Starting with the line containing "unfold is_digit in" and going on through the line containing "Lemma str2s_loop_refuses s", return the lines of the data below exactly, and only those.

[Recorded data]
=-=-=
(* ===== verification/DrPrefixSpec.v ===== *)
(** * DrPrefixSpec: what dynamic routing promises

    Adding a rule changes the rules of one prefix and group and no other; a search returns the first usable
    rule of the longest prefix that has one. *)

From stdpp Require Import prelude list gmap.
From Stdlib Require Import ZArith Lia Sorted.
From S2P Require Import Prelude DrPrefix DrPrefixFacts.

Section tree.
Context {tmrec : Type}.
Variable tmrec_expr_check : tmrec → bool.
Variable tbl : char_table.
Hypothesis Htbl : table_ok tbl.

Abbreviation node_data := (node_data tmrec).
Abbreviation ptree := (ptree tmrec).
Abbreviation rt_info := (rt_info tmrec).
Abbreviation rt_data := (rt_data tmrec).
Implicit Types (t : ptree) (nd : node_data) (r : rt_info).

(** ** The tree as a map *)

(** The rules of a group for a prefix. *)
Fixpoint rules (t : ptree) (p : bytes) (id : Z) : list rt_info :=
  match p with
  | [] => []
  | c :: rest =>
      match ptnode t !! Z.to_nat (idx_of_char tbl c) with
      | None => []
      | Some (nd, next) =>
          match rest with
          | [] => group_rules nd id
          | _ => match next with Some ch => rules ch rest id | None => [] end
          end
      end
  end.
=-=-=
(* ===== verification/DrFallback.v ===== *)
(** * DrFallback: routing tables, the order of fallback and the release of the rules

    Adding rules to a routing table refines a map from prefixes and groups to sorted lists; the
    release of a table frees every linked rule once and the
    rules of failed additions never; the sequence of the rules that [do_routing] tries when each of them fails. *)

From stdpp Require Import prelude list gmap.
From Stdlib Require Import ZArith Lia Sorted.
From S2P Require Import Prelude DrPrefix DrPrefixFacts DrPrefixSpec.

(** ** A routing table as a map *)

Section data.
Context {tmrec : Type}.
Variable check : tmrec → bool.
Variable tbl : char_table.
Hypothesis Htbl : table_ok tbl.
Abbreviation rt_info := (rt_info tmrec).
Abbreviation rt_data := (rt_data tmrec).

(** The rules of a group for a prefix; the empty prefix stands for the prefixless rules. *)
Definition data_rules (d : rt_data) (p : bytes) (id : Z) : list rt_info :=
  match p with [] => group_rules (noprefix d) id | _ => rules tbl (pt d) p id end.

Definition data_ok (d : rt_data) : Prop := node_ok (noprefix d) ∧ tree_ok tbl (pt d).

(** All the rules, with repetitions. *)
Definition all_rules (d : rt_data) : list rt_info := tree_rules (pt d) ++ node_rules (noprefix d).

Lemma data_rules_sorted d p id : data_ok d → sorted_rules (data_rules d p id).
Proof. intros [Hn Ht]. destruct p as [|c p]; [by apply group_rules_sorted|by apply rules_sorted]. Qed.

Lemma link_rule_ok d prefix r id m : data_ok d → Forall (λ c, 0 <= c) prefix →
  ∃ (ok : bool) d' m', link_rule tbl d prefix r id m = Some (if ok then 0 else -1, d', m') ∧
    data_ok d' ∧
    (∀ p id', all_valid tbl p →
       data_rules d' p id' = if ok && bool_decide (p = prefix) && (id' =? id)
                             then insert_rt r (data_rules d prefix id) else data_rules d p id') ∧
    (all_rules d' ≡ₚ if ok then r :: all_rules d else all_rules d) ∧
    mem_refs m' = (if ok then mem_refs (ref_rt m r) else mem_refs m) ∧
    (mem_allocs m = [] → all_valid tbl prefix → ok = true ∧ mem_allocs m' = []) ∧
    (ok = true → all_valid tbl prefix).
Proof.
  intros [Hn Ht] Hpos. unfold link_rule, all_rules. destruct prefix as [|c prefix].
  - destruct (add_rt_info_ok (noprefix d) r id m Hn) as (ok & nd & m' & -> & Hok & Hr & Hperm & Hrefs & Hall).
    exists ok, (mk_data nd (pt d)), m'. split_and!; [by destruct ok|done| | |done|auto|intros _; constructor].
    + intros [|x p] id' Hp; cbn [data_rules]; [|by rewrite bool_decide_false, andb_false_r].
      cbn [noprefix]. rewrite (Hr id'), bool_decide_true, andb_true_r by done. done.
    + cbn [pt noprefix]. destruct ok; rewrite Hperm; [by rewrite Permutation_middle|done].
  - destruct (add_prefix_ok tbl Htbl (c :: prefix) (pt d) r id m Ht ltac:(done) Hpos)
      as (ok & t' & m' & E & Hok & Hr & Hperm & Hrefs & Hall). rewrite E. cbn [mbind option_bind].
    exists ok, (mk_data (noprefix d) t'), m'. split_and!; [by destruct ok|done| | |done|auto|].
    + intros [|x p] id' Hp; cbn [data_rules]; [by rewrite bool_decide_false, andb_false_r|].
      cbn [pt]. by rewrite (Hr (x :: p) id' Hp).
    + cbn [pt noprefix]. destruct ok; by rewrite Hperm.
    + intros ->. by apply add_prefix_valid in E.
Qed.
=-=-=
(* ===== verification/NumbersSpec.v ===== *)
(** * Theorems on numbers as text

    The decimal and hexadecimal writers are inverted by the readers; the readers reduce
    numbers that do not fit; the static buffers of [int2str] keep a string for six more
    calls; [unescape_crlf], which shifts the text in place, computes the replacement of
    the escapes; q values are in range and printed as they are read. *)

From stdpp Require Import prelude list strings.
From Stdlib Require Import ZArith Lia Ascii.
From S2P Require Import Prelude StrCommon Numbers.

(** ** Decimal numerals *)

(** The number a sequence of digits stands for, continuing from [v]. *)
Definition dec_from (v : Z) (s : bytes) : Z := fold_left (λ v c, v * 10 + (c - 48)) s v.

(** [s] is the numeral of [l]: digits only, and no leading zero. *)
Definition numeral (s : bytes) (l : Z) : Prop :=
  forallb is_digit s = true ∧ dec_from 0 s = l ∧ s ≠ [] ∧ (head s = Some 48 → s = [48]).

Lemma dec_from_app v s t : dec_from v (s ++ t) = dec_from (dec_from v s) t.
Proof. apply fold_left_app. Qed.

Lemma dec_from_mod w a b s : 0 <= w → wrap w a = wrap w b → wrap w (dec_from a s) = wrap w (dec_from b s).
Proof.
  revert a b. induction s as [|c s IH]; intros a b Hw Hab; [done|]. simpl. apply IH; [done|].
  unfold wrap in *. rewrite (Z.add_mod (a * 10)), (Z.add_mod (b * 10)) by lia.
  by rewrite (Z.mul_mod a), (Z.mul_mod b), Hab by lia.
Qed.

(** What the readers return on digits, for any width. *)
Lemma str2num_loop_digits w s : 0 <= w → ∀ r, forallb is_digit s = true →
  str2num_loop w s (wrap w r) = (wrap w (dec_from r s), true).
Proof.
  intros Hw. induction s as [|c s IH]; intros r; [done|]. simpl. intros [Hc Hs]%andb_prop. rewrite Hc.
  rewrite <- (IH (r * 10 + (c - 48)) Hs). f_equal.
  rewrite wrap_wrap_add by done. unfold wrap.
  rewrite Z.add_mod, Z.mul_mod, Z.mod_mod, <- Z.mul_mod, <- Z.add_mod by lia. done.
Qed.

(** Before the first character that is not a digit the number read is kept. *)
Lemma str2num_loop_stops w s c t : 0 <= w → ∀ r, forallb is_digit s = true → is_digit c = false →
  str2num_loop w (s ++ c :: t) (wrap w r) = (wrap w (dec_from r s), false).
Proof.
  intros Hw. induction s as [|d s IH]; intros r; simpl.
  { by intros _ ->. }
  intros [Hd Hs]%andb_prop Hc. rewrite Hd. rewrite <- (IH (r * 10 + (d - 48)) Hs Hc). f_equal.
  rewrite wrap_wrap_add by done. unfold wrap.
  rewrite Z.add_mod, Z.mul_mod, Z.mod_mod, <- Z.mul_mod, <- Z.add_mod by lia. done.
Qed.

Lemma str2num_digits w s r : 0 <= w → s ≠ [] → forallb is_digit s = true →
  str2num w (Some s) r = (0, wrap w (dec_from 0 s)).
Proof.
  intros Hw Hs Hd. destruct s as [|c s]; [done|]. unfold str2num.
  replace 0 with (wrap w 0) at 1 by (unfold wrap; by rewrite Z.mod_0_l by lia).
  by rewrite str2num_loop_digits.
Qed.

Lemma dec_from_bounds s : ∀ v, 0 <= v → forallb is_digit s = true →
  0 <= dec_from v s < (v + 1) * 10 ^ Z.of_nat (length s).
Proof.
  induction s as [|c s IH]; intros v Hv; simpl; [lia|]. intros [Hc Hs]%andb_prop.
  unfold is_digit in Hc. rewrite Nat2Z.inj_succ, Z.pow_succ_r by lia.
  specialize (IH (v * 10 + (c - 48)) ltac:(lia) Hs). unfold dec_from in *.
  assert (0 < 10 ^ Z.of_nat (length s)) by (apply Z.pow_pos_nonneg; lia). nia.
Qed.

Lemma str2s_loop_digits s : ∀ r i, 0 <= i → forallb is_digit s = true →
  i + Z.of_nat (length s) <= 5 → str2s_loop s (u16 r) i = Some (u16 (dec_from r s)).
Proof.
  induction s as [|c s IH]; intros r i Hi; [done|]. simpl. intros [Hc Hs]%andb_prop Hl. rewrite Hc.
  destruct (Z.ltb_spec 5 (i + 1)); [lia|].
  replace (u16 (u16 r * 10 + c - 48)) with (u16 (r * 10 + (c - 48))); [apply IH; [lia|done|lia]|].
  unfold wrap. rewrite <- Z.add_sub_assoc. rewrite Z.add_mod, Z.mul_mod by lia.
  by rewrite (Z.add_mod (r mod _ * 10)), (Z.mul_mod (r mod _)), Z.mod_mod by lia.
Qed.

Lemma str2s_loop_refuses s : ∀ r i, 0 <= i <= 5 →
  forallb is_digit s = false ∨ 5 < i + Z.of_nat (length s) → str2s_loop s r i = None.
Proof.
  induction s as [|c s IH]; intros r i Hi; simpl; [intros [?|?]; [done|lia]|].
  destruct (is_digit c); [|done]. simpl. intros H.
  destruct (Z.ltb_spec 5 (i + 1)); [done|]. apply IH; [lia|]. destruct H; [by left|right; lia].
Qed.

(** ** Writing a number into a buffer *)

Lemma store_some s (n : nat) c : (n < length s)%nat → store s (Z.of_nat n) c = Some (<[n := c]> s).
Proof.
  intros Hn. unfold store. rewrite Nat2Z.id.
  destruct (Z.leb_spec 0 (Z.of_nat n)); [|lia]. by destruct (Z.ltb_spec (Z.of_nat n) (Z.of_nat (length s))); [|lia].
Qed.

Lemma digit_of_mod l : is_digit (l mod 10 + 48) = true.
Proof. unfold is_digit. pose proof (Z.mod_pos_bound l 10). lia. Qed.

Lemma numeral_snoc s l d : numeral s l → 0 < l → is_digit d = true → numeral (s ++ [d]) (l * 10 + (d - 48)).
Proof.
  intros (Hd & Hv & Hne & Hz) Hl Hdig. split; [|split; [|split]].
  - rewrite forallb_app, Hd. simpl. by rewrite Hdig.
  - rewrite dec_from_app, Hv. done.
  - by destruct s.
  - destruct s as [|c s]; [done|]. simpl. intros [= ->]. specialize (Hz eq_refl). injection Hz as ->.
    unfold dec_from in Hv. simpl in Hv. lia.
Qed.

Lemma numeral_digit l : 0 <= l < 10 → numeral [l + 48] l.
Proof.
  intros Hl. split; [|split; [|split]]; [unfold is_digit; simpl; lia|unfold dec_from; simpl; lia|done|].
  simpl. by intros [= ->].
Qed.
=-=-=
SOLUTION —
  unfold is_digit in Hc. rewrite Nat2Z.inj_succ, Z.pow_succ_r by lia.
  specialize (IH (v * 10 + (c - 48)) ltac:(lia) Hs). unfold dec_from in *.
  assert (0 < 10 ^ Z.of_nat (length s)) by (apply Z.pow_pos_nonneg; lia). nia.
Qed.

Lemma str2s_loop_digits s : ∀ r i, 0 <= i → forallb is_digit s = true →
  i + Z.of_nat (length s) <= 5 → str2s_loop s (u16 r) i = Some (u16 (dec_from r s)).
Proof.
  induction s as [|c s IH]; intros r i Hi; [done|]. simpl. intros [Hc Hs]%andb_prop Hl. rewrite Hc.
  destruct (Z.ltb_spec 5 (i + 1)); [lia|].
  replace (u16 (u16 r * 10 + c - 48)) with (u16 (r * 10 + (c - 48))); [apply IH; [lia|done|lia]|].
  unfold wrap. rewrite <- Z.add_sub_assoc. rewrite Z.add_mod, Z.mul_mod by lia.
  by rewrite (Z.add_mod (r mod _ * 10)), (Z.mul_mod (r mod _)), Z.mod_mod by lia.
Qed.

Lemma str2s_loop_refuses s : ∀ r i, 0 <= i <= 5 →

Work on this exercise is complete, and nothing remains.